▸ **Data to use**:
::::::

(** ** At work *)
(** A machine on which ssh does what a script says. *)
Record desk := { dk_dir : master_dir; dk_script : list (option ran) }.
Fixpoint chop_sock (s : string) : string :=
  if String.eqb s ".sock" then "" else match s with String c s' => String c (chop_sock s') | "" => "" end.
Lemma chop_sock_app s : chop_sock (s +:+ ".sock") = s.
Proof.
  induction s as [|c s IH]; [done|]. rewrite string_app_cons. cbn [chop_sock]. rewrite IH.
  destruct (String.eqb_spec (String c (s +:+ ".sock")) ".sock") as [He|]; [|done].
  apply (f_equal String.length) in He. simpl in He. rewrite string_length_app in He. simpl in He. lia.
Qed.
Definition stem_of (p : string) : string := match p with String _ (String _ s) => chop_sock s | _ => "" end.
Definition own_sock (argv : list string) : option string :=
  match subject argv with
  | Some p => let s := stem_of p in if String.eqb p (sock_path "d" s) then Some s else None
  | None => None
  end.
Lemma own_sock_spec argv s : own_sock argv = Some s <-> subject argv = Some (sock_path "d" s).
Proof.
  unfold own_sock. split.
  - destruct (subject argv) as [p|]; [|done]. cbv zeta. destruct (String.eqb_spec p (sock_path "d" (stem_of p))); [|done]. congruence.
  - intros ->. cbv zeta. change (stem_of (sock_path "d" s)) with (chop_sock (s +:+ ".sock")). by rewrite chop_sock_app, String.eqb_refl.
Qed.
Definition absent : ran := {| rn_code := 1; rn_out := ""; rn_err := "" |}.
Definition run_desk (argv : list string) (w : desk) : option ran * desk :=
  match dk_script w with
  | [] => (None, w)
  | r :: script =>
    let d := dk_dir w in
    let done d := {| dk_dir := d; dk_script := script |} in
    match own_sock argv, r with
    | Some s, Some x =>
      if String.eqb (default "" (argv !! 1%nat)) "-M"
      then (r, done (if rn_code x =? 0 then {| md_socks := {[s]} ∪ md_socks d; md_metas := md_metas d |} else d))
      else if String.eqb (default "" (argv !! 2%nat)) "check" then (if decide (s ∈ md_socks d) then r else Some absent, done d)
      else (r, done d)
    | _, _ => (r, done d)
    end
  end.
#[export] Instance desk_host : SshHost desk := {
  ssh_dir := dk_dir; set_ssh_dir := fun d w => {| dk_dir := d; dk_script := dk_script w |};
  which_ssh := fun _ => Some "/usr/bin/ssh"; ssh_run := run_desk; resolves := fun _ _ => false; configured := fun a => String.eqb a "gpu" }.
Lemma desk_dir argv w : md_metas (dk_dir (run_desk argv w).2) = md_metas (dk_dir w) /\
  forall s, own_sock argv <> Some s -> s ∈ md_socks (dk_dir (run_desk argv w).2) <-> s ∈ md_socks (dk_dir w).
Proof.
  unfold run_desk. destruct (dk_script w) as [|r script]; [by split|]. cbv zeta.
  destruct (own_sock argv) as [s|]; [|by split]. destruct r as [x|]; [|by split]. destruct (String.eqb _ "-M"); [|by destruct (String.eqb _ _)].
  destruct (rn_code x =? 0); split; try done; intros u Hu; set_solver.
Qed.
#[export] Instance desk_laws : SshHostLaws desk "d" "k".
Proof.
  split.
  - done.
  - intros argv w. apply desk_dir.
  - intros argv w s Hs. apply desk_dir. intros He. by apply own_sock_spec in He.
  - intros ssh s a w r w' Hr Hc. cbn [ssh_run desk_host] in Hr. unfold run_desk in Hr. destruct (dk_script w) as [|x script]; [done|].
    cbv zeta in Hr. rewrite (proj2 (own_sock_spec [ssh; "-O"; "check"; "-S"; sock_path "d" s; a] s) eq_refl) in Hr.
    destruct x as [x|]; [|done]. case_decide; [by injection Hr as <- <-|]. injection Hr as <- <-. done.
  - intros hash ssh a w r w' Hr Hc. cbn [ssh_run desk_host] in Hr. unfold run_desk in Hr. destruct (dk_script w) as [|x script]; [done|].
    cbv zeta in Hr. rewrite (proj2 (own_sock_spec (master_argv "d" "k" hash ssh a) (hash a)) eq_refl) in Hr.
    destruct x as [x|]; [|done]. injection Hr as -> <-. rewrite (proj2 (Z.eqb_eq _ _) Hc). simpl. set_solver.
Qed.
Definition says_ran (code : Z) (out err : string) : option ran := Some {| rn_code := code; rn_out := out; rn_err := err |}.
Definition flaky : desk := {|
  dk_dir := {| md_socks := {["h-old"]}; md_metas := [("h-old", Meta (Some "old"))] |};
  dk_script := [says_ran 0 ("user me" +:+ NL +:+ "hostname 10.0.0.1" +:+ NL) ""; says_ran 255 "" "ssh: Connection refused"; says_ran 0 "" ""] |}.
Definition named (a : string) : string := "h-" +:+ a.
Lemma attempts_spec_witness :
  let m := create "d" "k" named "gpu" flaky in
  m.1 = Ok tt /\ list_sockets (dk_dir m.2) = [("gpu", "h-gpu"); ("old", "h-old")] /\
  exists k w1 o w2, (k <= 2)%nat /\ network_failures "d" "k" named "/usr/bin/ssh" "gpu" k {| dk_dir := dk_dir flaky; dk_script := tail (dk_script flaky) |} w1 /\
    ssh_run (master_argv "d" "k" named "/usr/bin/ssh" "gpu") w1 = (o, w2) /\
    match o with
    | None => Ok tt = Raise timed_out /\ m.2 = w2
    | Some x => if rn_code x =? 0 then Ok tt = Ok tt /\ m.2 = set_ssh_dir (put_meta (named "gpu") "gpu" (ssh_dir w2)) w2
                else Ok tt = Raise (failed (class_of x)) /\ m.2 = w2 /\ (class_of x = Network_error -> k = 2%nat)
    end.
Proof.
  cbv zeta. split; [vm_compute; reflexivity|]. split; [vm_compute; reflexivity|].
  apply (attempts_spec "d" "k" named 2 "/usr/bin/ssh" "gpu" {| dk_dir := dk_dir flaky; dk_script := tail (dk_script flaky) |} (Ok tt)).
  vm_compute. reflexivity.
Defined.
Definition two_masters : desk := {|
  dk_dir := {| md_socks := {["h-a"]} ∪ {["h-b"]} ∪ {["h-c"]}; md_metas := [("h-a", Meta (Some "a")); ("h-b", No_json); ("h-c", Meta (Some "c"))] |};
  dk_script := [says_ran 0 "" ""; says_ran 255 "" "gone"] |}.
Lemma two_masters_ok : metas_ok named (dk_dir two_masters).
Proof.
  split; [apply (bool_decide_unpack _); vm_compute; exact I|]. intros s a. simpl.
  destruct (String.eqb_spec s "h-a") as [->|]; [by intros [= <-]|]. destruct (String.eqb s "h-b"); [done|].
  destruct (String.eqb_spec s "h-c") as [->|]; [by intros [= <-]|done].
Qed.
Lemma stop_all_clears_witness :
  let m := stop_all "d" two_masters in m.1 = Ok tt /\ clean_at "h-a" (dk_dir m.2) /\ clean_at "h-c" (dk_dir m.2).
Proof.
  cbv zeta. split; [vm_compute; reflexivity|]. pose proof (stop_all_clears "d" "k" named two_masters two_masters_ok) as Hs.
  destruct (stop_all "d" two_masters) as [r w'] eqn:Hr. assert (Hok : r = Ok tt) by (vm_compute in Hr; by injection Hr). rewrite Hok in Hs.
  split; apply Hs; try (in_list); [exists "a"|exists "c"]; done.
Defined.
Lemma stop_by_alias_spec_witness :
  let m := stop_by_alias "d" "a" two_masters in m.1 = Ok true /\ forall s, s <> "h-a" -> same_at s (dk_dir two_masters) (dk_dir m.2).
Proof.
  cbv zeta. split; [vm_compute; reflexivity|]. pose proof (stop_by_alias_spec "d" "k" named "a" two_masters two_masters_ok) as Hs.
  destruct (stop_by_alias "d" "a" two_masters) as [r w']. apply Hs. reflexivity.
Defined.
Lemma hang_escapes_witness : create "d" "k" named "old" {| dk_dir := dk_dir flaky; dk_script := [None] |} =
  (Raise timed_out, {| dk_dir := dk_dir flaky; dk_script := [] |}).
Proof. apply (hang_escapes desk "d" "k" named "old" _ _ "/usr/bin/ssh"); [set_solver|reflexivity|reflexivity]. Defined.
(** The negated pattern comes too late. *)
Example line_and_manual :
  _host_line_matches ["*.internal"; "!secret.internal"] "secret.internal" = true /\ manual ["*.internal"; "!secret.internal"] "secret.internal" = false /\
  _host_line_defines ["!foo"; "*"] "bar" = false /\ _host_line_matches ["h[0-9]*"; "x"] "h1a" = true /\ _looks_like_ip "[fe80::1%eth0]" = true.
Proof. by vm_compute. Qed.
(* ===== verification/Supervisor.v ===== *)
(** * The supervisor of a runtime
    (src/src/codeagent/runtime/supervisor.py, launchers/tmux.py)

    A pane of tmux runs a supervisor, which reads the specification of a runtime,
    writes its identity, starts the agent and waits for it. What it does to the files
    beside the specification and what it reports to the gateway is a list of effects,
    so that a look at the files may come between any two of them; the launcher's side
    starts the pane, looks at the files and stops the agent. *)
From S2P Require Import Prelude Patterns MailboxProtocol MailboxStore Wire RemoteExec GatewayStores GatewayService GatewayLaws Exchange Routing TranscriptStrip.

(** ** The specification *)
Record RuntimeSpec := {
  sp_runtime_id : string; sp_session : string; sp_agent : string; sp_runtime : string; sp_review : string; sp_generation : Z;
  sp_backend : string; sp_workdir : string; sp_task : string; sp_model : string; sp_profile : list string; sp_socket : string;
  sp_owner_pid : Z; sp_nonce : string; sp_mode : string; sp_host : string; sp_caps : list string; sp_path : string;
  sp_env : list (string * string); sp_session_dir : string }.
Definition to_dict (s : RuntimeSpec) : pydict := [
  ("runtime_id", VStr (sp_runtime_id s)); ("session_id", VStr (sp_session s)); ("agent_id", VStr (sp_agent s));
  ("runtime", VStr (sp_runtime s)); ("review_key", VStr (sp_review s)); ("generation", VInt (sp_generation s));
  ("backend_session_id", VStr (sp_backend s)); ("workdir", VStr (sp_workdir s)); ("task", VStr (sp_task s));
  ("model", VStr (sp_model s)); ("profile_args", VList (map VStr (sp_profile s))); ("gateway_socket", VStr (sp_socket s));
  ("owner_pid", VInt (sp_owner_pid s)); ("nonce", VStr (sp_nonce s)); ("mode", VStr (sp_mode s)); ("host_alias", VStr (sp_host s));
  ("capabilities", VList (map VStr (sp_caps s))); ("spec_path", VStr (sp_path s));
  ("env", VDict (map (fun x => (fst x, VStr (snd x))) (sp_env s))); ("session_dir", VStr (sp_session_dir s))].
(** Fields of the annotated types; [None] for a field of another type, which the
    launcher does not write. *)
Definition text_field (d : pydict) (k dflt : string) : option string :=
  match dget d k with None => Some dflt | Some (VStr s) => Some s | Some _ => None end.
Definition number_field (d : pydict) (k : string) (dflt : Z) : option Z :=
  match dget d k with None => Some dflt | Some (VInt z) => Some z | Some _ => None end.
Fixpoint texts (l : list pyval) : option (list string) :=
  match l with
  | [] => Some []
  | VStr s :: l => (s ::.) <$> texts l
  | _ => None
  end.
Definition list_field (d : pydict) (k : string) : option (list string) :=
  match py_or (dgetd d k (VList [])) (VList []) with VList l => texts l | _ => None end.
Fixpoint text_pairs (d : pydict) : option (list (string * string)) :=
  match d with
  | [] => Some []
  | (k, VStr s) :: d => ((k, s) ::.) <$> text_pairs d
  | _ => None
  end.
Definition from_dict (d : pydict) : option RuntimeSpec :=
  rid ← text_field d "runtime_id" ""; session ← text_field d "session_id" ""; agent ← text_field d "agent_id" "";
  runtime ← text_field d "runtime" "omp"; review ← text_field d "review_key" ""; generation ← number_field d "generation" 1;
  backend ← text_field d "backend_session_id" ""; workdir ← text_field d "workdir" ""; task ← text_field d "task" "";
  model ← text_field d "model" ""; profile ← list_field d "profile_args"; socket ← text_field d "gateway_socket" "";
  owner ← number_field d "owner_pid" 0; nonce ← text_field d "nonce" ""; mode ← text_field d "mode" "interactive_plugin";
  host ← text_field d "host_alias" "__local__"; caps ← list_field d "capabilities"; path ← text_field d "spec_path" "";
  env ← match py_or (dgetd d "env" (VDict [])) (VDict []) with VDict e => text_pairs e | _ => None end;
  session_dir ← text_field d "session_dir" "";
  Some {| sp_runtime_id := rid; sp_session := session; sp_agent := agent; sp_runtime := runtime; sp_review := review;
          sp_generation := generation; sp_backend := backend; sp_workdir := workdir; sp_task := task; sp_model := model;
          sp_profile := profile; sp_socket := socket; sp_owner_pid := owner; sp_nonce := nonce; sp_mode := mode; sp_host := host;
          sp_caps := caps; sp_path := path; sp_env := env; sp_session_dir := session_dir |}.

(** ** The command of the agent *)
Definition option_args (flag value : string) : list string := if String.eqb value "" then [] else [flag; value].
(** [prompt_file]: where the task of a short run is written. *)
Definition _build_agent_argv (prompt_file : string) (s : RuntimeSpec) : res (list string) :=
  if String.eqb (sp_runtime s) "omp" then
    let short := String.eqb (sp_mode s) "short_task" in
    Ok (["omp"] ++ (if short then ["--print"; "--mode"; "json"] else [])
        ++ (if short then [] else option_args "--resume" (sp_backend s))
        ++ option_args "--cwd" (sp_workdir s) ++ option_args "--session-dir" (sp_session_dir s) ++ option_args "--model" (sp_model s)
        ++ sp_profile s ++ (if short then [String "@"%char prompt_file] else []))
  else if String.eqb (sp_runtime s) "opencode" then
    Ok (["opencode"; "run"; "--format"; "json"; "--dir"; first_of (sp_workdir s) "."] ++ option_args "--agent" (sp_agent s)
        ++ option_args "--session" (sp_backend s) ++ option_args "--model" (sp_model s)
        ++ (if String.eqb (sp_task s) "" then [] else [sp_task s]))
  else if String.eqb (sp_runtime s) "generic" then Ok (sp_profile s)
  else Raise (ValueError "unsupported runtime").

::::::

▸ **Task prompt**:
Starting at the line with "Ok (sp_profile s)", restate every line word for word through the end of the listing above.

▸ **Completed exercise**:
  else if String.eqb (sp_runtime s) "generic" then Ok (sp_profile s)
  else Raise (ValueError "unsupported runtime").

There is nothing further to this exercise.